> WHAT THE TASK ASKS:
Write out the stretch of lines below that begins at the line with "(** The run counter after a run. *)" and ends at the line with "no sample of", including both, exactly as given and nothing more.

> EXTRACTED ENTRIES:
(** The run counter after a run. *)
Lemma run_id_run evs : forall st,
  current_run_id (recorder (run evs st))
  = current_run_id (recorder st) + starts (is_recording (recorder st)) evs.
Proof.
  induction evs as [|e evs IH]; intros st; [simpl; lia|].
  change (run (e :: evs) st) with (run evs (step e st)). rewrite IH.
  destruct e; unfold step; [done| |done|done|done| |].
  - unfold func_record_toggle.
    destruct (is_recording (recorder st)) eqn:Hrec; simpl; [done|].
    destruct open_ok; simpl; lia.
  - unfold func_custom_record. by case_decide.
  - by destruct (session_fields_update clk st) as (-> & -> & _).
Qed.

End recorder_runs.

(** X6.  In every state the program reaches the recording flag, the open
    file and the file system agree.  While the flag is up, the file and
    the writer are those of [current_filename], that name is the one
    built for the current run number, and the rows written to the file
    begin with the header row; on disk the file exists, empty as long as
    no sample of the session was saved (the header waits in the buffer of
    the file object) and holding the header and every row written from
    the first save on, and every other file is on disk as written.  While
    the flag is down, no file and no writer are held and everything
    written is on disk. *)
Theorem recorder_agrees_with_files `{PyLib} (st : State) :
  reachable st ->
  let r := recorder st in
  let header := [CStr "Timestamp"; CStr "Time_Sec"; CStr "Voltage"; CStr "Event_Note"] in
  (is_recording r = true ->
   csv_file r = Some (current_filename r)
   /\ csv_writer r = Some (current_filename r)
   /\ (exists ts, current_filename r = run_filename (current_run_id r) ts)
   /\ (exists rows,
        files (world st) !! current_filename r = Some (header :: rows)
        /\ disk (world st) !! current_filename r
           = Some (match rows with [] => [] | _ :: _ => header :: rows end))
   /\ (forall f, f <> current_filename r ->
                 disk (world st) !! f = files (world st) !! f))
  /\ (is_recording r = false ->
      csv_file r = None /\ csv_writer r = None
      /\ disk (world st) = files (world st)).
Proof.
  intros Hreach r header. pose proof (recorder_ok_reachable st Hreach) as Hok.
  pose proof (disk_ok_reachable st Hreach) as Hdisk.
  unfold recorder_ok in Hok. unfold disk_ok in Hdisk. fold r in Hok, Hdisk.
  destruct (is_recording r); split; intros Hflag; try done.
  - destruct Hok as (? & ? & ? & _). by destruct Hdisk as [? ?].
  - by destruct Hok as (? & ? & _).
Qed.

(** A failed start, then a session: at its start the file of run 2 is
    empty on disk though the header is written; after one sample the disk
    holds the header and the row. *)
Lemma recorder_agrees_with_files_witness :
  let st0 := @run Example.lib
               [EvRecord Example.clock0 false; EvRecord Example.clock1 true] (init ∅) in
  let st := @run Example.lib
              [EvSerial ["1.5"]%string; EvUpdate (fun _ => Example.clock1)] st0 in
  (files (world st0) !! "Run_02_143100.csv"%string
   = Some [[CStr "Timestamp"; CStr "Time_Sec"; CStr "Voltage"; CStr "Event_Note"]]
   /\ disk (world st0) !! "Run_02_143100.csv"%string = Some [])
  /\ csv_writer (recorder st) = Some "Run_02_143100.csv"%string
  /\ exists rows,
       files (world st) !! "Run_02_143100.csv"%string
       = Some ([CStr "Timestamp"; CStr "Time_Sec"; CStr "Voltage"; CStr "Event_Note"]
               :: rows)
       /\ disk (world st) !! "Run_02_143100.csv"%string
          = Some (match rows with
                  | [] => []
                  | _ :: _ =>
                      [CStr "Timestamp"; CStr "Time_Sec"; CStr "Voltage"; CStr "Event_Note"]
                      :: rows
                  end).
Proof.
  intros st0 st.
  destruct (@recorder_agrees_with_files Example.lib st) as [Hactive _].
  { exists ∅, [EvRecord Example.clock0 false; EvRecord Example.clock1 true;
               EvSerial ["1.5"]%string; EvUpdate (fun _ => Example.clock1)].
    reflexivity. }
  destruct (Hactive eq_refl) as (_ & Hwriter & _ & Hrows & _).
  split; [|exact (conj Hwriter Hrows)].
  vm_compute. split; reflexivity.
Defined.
...
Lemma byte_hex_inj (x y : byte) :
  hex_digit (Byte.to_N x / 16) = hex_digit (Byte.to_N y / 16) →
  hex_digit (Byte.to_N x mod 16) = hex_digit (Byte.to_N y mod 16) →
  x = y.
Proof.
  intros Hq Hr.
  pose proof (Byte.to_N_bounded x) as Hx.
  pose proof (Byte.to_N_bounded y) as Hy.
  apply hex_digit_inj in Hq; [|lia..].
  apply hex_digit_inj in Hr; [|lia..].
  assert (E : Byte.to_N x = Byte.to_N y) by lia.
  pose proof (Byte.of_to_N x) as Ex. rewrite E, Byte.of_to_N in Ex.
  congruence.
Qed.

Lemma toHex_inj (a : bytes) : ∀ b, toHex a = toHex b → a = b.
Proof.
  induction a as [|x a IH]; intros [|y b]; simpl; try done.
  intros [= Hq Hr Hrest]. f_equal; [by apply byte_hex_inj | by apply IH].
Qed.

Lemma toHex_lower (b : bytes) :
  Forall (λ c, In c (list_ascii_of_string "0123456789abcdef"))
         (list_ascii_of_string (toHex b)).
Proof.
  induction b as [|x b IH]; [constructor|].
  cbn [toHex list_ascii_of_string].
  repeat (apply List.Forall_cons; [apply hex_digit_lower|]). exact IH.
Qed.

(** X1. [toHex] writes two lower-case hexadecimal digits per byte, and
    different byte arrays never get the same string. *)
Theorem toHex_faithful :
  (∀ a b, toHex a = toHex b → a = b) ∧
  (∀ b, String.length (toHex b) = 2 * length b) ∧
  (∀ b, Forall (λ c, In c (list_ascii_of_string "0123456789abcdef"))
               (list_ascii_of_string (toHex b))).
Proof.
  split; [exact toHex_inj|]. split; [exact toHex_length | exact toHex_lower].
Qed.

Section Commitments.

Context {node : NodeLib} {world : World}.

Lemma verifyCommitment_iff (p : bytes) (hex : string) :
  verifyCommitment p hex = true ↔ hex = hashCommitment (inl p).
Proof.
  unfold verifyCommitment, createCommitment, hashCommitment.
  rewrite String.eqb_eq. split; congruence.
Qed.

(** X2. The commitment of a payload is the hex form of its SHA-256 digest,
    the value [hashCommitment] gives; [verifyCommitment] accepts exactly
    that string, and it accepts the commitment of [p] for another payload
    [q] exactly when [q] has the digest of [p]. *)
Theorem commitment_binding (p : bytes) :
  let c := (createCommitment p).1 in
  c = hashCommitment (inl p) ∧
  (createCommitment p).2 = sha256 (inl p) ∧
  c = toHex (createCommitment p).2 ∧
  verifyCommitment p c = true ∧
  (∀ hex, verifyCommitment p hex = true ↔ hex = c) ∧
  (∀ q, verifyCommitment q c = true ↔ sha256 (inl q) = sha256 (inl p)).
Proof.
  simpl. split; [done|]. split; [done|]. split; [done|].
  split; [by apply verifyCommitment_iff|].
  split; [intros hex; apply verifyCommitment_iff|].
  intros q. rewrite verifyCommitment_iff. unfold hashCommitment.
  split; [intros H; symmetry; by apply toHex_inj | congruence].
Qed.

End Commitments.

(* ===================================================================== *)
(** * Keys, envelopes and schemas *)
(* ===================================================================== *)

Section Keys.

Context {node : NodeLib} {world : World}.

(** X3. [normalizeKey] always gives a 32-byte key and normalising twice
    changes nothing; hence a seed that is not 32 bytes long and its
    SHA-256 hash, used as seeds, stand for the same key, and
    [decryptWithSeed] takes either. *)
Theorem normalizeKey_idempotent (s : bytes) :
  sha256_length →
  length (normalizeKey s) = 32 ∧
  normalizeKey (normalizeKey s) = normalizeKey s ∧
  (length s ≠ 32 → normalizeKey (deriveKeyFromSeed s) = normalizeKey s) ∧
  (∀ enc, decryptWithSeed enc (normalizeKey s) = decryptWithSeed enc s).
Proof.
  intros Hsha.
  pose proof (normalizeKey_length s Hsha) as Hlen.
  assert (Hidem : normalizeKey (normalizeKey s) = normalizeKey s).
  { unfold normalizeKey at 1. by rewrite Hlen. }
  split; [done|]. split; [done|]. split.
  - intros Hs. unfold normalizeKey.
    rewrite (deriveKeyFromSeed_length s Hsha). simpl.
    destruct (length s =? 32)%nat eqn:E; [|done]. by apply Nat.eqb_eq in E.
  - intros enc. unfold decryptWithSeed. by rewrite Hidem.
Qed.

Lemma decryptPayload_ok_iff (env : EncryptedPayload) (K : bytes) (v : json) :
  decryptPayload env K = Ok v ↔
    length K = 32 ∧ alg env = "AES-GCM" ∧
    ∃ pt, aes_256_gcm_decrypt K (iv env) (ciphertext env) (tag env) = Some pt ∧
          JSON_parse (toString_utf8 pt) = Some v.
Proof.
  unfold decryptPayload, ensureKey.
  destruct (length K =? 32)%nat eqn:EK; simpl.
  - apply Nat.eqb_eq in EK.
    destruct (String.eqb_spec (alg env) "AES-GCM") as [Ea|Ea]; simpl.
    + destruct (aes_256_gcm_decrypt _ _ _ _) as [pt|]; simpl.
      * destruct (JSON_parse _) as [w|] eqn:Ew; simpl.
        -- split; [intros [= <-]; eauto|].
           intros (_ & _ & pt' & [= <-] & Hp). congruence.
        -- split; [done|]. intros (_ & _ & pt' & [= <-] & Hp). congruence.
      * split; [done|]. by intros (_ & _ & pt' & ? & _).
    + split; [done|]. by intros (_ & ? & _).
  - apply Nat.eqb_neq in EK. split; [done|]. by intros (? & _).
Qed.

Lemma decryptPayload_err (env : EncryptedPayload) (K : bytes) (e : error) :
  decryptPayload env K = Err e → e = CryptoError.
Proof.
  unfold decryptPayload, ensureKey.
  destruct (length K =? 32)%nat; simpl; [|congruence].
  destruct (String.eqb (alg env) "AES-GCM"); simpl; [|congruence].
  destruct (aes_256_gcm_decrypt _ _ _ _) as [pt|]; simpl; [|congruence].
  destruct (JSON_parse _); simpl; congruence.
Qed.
==
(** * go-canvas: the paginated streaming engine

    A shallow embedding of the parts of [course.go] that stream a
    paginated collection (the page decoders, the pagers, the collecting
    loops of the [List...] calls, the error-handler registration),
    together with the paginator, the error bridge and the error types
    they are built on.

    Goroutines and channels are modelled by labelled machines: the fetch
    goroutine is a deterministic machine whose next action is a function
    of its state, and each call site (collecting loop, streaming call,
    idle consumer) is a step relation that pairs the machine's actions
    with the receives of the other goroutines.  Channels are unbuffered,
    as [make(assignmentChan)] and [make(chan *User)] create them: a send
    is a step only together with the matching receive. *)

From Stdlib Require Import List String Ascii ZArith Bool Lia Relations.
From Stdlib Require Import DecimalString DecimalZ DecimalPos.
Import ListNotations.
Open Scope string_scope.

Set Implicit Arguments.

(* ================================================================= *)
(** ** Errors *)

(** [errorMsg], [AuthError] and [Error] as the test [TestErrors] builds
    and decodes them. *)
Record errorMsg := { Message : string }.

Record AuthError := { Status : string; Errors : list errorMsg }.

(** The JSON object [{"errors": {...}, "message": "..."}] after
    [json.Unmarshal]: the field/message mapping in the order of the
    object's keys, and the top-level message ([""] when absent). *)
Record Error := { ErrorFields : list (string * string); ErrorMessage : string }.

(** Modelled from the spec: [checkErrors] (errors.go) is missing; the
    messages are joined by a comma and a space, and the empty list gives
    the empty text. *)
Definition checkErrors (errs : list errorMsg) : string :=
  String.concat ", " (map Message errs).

> ANSWER FOR THE TASK:
(** The run counter after a run. *)
Lemma run_id_run evs : forall st,
  current_run_id (recorder (run evs st))
  = current_run_id (recorder st) + starts (is_recording (recorder st)) evs.
Proof.
  induction evs as [|e evs IH]; intros st; [simpl; lia|].
  change (run (e :: evs) st) with (run evs (step e st)). rewrite IH.
  destruct e; unfold step; [done| |done|done|done| |].
  - unfold func_record_toggle.
    destruct (is_recording (recorder st)) eqn:Hrec; simpl; [done|].
    destruct open_ok; simpl; lia.
  - unfold func_custom_record. by case_decide.
  - by destruct (session_fields_update clk st) as (-> & -> & _).
Qed.

End recorder_runs.

(** X6.  In every state the program reaches the recording flag, the open
    file and the file system agree.  While the flag is up, the file and
    the writer are those of [current_filename], that name is the one
    built for the current run number, and the rows written to the file
    begin with the header row; on disk the file exists, empty as long as
    no sample of the session was saved (the header waits in the buffer of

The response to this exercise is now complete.